2.2 Evolution of Atomic Theory
The existence of isotopes violates one of the original ideas of Dalton’s atomic theory. Which one?
How are electrons and protons similar? How are they different?
Predict and test the behavior of α particles fired at a “plum pudding” model atom.
(a) Predict the paths taken by α particles that are fired at atoms with a Thomson’s plum pudding model structure. Explain why you expect the α particles to take these paths.
(b) If α particles of higher energy than those in (a) are fired at plum pudding atoms, predict how their paths will differ from the lower-energy α particle paths. Explain your reasoning.
(c) Now test your predictions from (a) and (b). Open the Rutherford Scattering simulation and select the “Plum Pudding Atom” tab. Set “Alpha Particles Energy” to “min,” and select “show traces.” Click on the gun to start firing α particles. Does this match your prediction from (a)?

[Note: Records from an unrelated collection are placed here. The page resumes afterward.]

Lemma frame_accumulate P u a :
  ¬ P (K_PendingWinnings u) -> ¬ P (K_PendingWinningsUpdatedAt u) ->
  frame P (_accumulate_pending u a).
Proof. frame_of _accumulate_pending. Qed.
Lemma frame_set_balance P u a : ¬ P (K_Balance u) -> frame P (_set_balance u a).
Proof. frame_of _set_balance. Qed.
Lemma frame_clear_user P r u :
  ¬ P (K_Position r u) -> ¬ P (K_PrecisionPosition r u) -> ¬ P (K_PrecisionCommitment r u) ->
  frame P (clear_user_positions r u).
Proof. frame_of clear_user_positions. Qed.
#[export] Hint Resolve frame_accumulate frame_set_balance frame_clear_user : frame.

(** A predicate on keys given by a boolean test that computes to [false]. *)
#[export] Hint Extern 2 (¬ (_ = true)) => (intros ?; discriminate) : frame.

(** ** Sorting participants *)

Lemma sort_addresses_perm l : sort_addresses l ≡ₚ l.
Proof.
  unfold sort_addresses. destruct (_ <=? 1)%nat; [done|]. apply merge_sort_Permutation.
Qed.

Lemma sort_addresses_sorted l : Sorted N.le (sort_addresses l).
Proof.
  unfold sort_addresses. destruct (_ <=? 1)%nat eqn:Hl.
  - apply Nat.leb_le in Hl. destruct l as [|x [|y l]]; simpl in Hl; [constructor| |lia].
    by repeat constructor.
  - apply Sorted_merge_sort. intros x y. lia.
Qed.

(** ** The value held by the contract

    The token amounts the contract owes or holds, by storage slot: balances,
    pending winnings, open positions and predictions, commitments not yet
    revealed (a revealed one is carried by its prediction), the protocol fee
    treasury and the insurance fund.  [total] is their sum. *)

Definition valued (k : Key) : bool :=
  match k with
  | KVec n [] => String.eqb n "ProtocolFeeTreasury"
  | KVec n [AAddr _] => String.eqb n "Balance" || String.eqb n "PendingWinnings"
  | KVec n [AU64 _; AAddr _] =>
      String.eqb n "Position" || String.eqb n "PrecisionPosition"
      || String.eqb n "PrecisionCommitment"
  | KSym n => String.eqb n "InsFundBal"
  | _ => false
  end.

Definition value_of (v : Val) : Z :=
  match v with
  | VI128 n => n
  | VPosition p => pos_amount p
  | VPrediction p => pred_amount p
  | VCommitment c => if revealed c then 0 else com_amount c
  | _ => 0
  end.

Definition weight (k : Key) (v : Val) : Z := if valued k then value_of v else 0.

Definition total (s : State) : Z := msum weight (persistent s).

(** What one slot holds. *)
Definition slot (s : State) (k : Key) : Z := oweight weight k (persistent s !! k).

Notation vkeys := (λ k, valued k = true).

Lemma total_agree s s' : agree vkeys s s' -> total s' = total s.
Proof.
  intros H. unfold total.
  assert (∀ m, msum weight m = msum weight (filter (λ kv, valued kv.1 = true) m)) as Hf.
  { intros m. induction m as [|k v m Hk IH] using map_ind; [done|].
    rewrite msum_insert_None by done. destruct (valued k) eqn:Hv.
    - rewrite map_filter_insert_True by done. rewrite msum_insert_None; [by rewrite IH|].
      rewrite map_lookup_filter_None. by left.
    - rewrite map_filter_insert_False by (simpl; congruence).
      rewrite delete_id by done. unfold weight at 1. rewrite Hv. lia. }
  rewrite (Hf (persistent s')), (Hf (persistent s)). f_equal.
  apply map_eq. intros k. apply option_eq. intros v. rewrite !map_lookup_filter_Some. simpl.
  split; intros [Hl Hv]; (split; [|done]); [by rewrite <-H|by rewrite H].
Qed.

Lemma total_insert s s' k v :
  persistent s' = <[k:=v]> (persistent s) -> total s' = total s - slot s k + weight k v.
Proof. intros H. unfold total, slot. by rewrite H, msum_insert. Qed.

Lemma total_delete s s' k :
  persistent s' = delete k (persistent s) -> total s' = total s - slot s k.
Proof. intros H. unfold total, slot. by rewrite H, msum_delete. Qed.

Lemma total_same s s' : persistent s' = persistent s -> total s' = total s.
Proof. unfold total. by intros ->. Qed.

Lemma slot_same s s' k : persistent s' = persistent s -> slot s' k = slot s k.
Proof. unfold slot. by intros ->. Qed.

Lemma slot_agree (P : Key -> Prop) s s' k : agree P s s' -> P k -> slot s' k = slot s k.
Proof. intros H Hk. unfold slot. by rewrite H. Qed.

Lemma weight_unvalued k v : valued k = false -> weight k v = 0.
Proof. unfold weight. by intros ->. Qed.

Lemma weight_valued k v : valued k = true -> weight k v = value_of v.
Proof. unfold weight. by intros ->. Qed.

Lemma slot_unvalued s k : valued k = false -> slot s k = 0.
Proof. intros Hk. unfold slot. destruct (persistent s !! k); [|done]. by apply weight_unvalued. Qed.

Lemma slot_i128 s k o :
  valued k = true -> persistent s !! k = enc cI128 <$> o -> slot s k = default 0 o.
Proof.
  intros Hv Hk. unfold slot. rewrite Hk. destruct o; [|done]. simpl. unfold weight.
  by rewrite Hv.
Qed.

Lemma balance_slot s u o :
  persistent s !! K_Balance u = enc cI128 <$> o -> slot s (K_Balance u) = default 0 o.
Proof. intros H. by apply slot_i128. Qed.

Lemma slot_insert s s' k k' v :
  persistent s' = <[k:=v]> (persistent s) ->
  slot s' k' = if decide (k = k') then weight k v else slot s k'.
Proof.
  intros H. unfold slot. rewrite H. case_decide as Hk.
  - subst. by rewrite lookup_insert_eq.
  - by rewrite lookup_insert_ne.
Qed.

Lemma agree_total P s s' : (∀ k, valued k = true -> P k) -> agree P s s' -> total s' = total s.
Proof. intros HP H. apply total_agree. intros k Hk. apply H, HP, Hk. Qed.

(** A program that touches no valued slot keeps the total. *)
Lemma wp_neutral {A} (m : M A) (Q : A -> State -> Prop) c s :
  frame vkeys m -> (∀ a s', total s' = total s -> Q a s') -> wp m Q c s.
Proof. intros Hf HQ. apply (wp_frame vkeys); [done|]. intros. by apply HQ, total_agree. Qed.

(** ** Specifications of the helpers *)

Lemma wp_extend k (Q : () -> State -> Prop) c s :
  (∀ s', persistent s' = persistent s -> Q () s') -> wp (_extend_persistent_ttl k) Q c s.
Proof.
  intros H. apply wp_bind, wp_phas. intros [] _; [by apply wp_pextend_ttl|by apply wp_ret, H].
Qed.

(** Straight-line stepping, over the life-time extensions too. *)
Ltac wp_go :=
  repeat first [apply wp_bind | apply wp_extend; intros ?? | wp_step].

(** Both life-time forms reduce to a no-op on the entries. *)
Lemma wp_balance u (Q : Z -> State -> Prop) c s :
  (∀ s' o, persistent s' = persistent s -> persistent s !! K_Balance u = enc cI128 <$> o ->
     Q (default 0 o) s') ->
  wp (balance u) Q c s.
Proof.
  intros H. apply wp_bind, wp_extend. intros s1 H1. apply wp_pget_or. intros o Ho.
  apply H; congruence.
Qed.

Lemma wp_set_balance u a (Q : () -> State -> Prop) c s :
  (∀ s', persistent s' = <[K_Balance u:=VI128 a]> (persistent s) -> Q () s') ->
  wp (_set_balance u a) Q c s.
Proof.
  intros H. apply wp_bind, wp_pset. intros s1 H1. apply wp_extend. intros s2 H2.
  apply H. by rewrite H2, H1.
Qed.

Lemma wp_accumulate u a (Q : () -> State -> Prop) c s :
  (∀ s', total s' = total s + a ->
     (∀ k, k ≠ K_PendingWinnings u -> k ≠ K_PendingWinningsUpdatedAt u ->
           persistent s' !! k = persistent s !! k) ->
     slot s' (K_PendingWinnings u) = slot s (K_PendingWinnings u) + a ->
     Q () s') ->
  wp (_accumulate_pending u a) Q c s.
Proof.
  intros H. unfold _accumulate_pending. apply wp_bind, wp_pget_or. intros o Ho.
  apply wp_bind, wp_lift. intros np Hnp.
  unfold payout_add in Hnp. apply some_or_Ok, i128_checked_add_Some in Hnp as [-> _].
  apply wp_bind, wp_pget. intros cap _. apply wp_bind.
  eapply wp_mono with (Q := λ _ s', s' = s).
  { destruct cap; repeat wp_step; done. }
  intros _ s' ->. apply wp_bind, wp_pset. intros s1 H1. apply wp_bind, wp_extend. intros s2 H2.
  apply wp_bind, wp_asks. apply wp_bind, wp_pset. intros s3 H3. apply wp_extend. intros s4 H4.
  assert (slot s (K_PendingWinnings u) = default 0 o) as Hs by by apply slot_i128.
  apply H.
  - rewrite (total_same s3 s4), (total_insert s2 s3 _ _ H3), (total_same s1 s2),
      (total_insert s s1 _ _ H1), Hs, (slot_unvalued s2), (weight_unvalued (K_PendingWinningsUpdatedAt u)) by done.
    rewrite weight_valued by done. simpl. lia.
  - intros k Hk1 Hk2. by rewrite H4, H3, H2, H1, !lookup_insert_ne.
  - unfold slot at 1. rewrite H4, H3, H2, H1, lookup_insert_ne by done.
    rewrite lookup_insert_eq.
    rewrite Hs. unfold weight. simpl. lia.
Qed.

Lemma run_extend k (Q : outcome () -> State -> Prop) c s :
  (∀ s', persistent s' = persistent s -> Q (Ok ()) s') -> run (_extend_persistent_ttl k) Q c s.
Proof.
  intros H. apply run_bind, run_phas. case_bool_decide as Hk; [|by apply H].
  destruct Hk as [v Hv]. unfold run, pextend_ttl. rewrite Hv. by apply H.
Qed.

(** ** Value accounting automation

    [money] normalises the totals and slots of later states to those of the
    first one through the equations the [wp] rules leave in the context, and
    closes the arithmetic. *)

Lemma slot_read {A} (cd : Codec A) s k o :
  valued k = true -> persistent s !! k = enc cd <$> o ->
  slot s k = from_option (λ x, value_of (enc cd x)) 0 o.
Proof.
  intros Hv Hk. unfold slot. rewrite Hk. destruct o; [|done]. simpl. by rewrite weight_valued.
Qed.

Lemma slot_found s k v : valued k = true -> persistent s !! k = Some v -> slot s k = value_of v.
Proof. intros Hv Hk. unfold slot. rewrite Hk. simpl. by rewrite weight_valued. Qed.

Lemma slot_none s k : persistent s !! k = None -> slot s k = 0.
Proof. intros Hk. unfold slot. by rewrite Hk. Qed.

Lemma slot_delete s s' k k' :
  persistent s' = delete k (persistent s) ->
  slot s' k' = if decide (k = k') then 0 else slot s k'.
Proof.
  intros H. unfold slot. rewrite H. case_decide as Hk.
  - subst. by rewrite lookup_delete_eq.
  - by rewrite lookup_delete_ne.
Qed.

Lemma slot_bool s k b :
  bool_decide (is_Some (persistent s !! k)) = b -> b = false -> slot s k = 0.
Proof. intros <- H. apply slot_none. apply bool_decide_eq_false in H. by apply eq_None_not_Some. Qed.

Lemma slot_eq s s' k : persistent s' !! k = persistent s !! k -> slot s' k = slot s k.
Proof. unfold slot. by intros ->. Qed.

Ltac slot_facts :=
  repeat match goal with
  | Ho : persistent ?s !! ?k = enc cI128 <$> ?o |- _ =>
      lazymatch goal with
      | _ : slot s k = _ |- _ => fail
      | _ => pose proof (slot_i128 s k o eq_refl Ho)
      end
  | Ho : persistent ?s !! ?k = Some ?v |- _ =>
      lazymatch goal with
      | _ : slot s k = _ |- _ => fail
      | _ => pose proof (slot_found s k v eq_refl Ho)
      end
  | Ho : persistent ?s !! ?k = None |- _ =>
      lazymatch goal with
      | _ : slot s k = _ |- _ => fail
      | _ => pose proof (slot_none s k Ho)
      end
  | Ho : bool_decide (is_Some (persistent ?s !! ?k)) = false |- _ =>
      lazymatch goal with
      | _ : slot s k = _ |- _ => fail
      | _ => pose proof (slot_bool s k _ Ho eq_refl)
      end
  end.

Ltac key_case :=
  match goal with
  | |- context [decide (?k = ?k)] => rewrite (decide_True (P := k = k)) by reflexivity
  | |- context [decide (?k = ?k')] =>
      rewrite (decide_False (P := k = k')) by (first [assumption | discriminate | congruence])
  | H : context [decide (?k = ?k)] |- _ => rewrite (decide_True (P := k = k)) in H by reflexivity
  | H : context [decide (?k = ?k')] |- _ =>
      rewrite (decide_False (P := k = k')) in H by (first [assumption | discriminate | congruence])
  end.

Ltac chain :=
  match goal with
  | H : persistent ?s' = <[?k:=?v]> (persistent ?s) |- context [total ?s'] =>
      rewrite (total_insert s s' k v H)
  | H : persistent ?s' = delete ?k (persistent ?s) |- context [total ?s'] =>
      rewrite (total_delete s s' k H)
  | H : persistent ?s' = persistent ?s |- context [total ?s'] => rewrite (total_same s s' H)
  | H : persistent ?s' = <[?k:=?v]> (persistent ?s) |- context [slot ?s' ?k'] =>
      rewrite (slot_insert s s' k k' v H)
  | H : persistent ?s' = delete ?k (persistent ?s) |- context [slot ?s' ?k'] =>
      rewrite (slot_delete s s' k k' H)
  | H : persistent ?s' = persistent ?s |- context [slot ?s' ?k'] => rewrite (slot_same s s' k' H)
  | H : total ?s' = _ |- context [total ?s'] => rewrite H
  | H : ∀ k, _ |- context [slot ?s' ?k'] =>
      lazymatch type of H with
      | context [persistent s' !! _ = persistent ?s !! _] =>
          let E := fresh in
          assert (persistent s' !! k' = persistent s !! k') as E by (apply H; key_ne);
          rewrite (slot_eq s s' k' E); clear E
      end
  | H : ∀ k, _, H' : context [slot ?s' ?k'] |- _ =>
      lazymatch type of H with
      | context [persistent s' !! _ = persistent ?s !! _] =>
          let E := fresh in
          assert (persistent s' !! k' = persistent s !! k') as E by (apply H; key_ne);
          rewrite (slot_eq s s' k' E) in H'; clear E
      end
  | H : persistent ?s' = <[?k:=?v]> (persistent ?s), H' : context [slot ?s' ?k'] |- _ =>
      rewrite (slot_insert s s' k k' v H) in H'
  | H : persistent ?s' = delete ?k (persistent ?s), H' : context [slot ?s' ?k'] |- _ =>
      rewrite (slot_delete s s' k k' H) in H'
  | H : persistent ?s' = persistent ?s, H' : context [slot ?s' ?k'] |- _ =>
      rewrite (slot_same s s' k' H) in H'
  end.

Ltac weights :=
  cbn [oweight]; repeat match goal with
  | |- context [weight ?k ?v] =>
      first [rewrite (weight_valued k v) by reflexivity
            |rewrite (weight_unvalued k v) by reflexivity]
  | H : context [weight ?k ?v] |- _ =>
      first [rewrite (weight_valued k v) in H by reflexivity
            |rewrite (weight_unvalued k v) in H by reflexivity]
  | |- context [slot ?s ?k] => rewrite (slot_unvalued s k) by reflexivity
  end.

(** The total and the slots of a state given as a stack of writes. *)
Ltac stack_total E :=
  unfold total; rewrite E, ?msum_insert, ?msum_delete;
  repeat lstep;
  repeat match goal with
  | |- context [oweight weight ?k (persistent ?s !! ?k)] =>
      change (oweight weight k (persistent s !! k)) with (slot s k)
  | |- context [msum weight (persistent ?s)] =>
      change (msum weight (persistent s)) with (total s)
  end.
Ltac stack_slot :=
  unfold slot at 1; repeat lstep; cbn [oweight];
  repeat match goal with
  | |- context [oweight weight ?k (persistent ?s !! ?k)] =>
      change (oweight weight k (persistent s !! k)) with (slot s k)
  end.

If not, explain why the actual path would be that shown in the simulation. Hit the pause button, or “Reset All.” Set “Alpha Particles Energy” to “max,” and start firing α particles. Does this match your prediction from (b)? If not, explain the effect of increased energy on the actual paths as shown in the simulation.
Predict and test the behavior of α particles fired at a Rutherford atom model.
(a) Predict the paths taken by α particles that are fired at atoms with a Rutherford atom model structure. Explain why you expect the α particles to take these paths.
(b) If α particles of higher energy than those in (a) are fired at Rutherford atoms, predict how their paths will differ from the lower-energy α particle paths. Explain your reasoning.
(c) Predict how the paths taken by the α particles will differ if they are fired at Rutherford atoms of elements other than gold. What factor do you expect to cause this difference in paths, and why?
(d) Now test your predictions from (a), (b), and (c). Open the Rutherford Scattering simulation and select the “Rutherford Atom” tab. Due to the scale of the simulation, it is best to start with a small nucleus, so select “20” for both protons and neutrons, “min” for energy, show traces, and then start firing α particles. Does this match your prediction from (a)? If not, explain why the actual path would be that shown in the simulation. Pause or reset, set energy to “max,” and start firing α particles. Does this match your prediction from (b)? If not, explain the effect of increased energy on the actual path as shown in the simulation. Pause or reset, select “40” for both protons and neutrons, “min” for energy, show traces, and fire away. Does this match your prediction from (c)? If not, explain why the actual path would be that shown in the simulation. Repeat this with larger numbers of protons and neutrons. What generalization can you make regarding the type of atom and effect on the path of α particles? Be clear and specific.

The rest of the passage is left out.